## What is being asked
Examine each line of the data, and copy the ones containing "completions".

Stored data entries
++++++++

(** A snapshot shows the final state of a room. *)
Definition snapshot_of (r : Room) (s : GameSnapshot) : Prop :=
  status s = game_status_ r /\ result s = result_ r /\ history s = move_history_ r /\
  termination_reason s = snapshot_termination_reason (game_status_ r).

Inductive outcome_ok (r : Room) : Room * list Event -> Prop :=
| ok_quiet r' evs : abs r' = abs r -> completions evs = [] -> settled r' -> outcome_ok r (r', evs)
| ok_step r' evs : game_step (abs r) (abs r') -> state_ r' <> RoomState.FINISHED ->
    completions evs = [] -> settled r' -> outcome_ok r (r', evs)
| ok_finish r' evs snap : game_step (abs r) (abs r') -> state_ r' = RoomState.FINISHED ->
    snapshot_of r' snap -> completions evs = map (fun l => (l, snap)) (listeners_ r) ->
    settled r' -> outcome_ok r (r', evs).

Lemma completions_app e1 e2 : completions (e1 ++ e2) = completions e1 ++ completions e2.
Proof. apply flat_map_app. Qed.

Lemma completions_started r ev : completions (emit_started r ev) = [].
Proof. unfold completions, emit_started. by induction (listeners_ r). Qed.

Lemma completions_completed ls s : completions (map (fun l => OnCompleted l s) ls) = map (fun l => (l, s)) ls.
Proof. unfold completions. induction ls as [|l ls IH]; [done|]. cbn. by rewrite IH. Qed.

++++++++

## Response to this task
| ok_quiet r' evs : abs r' = abs r -> completions evs = [] -> settled r' -> outcome_ok r (r', evs)
    completions evs = [] -> settled r' -> outcome_ok r (r', evs)
    snapshot_of r' snap -> completions evs = map (fun l => (l, snap)) (listeners_ r) ->
Lemma completions_app e1 e2 : completions (e1 ++ e2) = completions e1 ++ completions e2.
Lemma completions_started r ev : completions (emit_started r ev) = [].
Proof. unfold completions, emit_started. by induction (listeners_ r). Qed.
Lemma completions_completed ls s : completions (map (fun l => OnCompleted l s) ls) = map (fun l => (l, s)) ls.
Proof. unfold completions. induction ls as [|l ls IH]; [done|]. cbn. by rewrite IH. Qed.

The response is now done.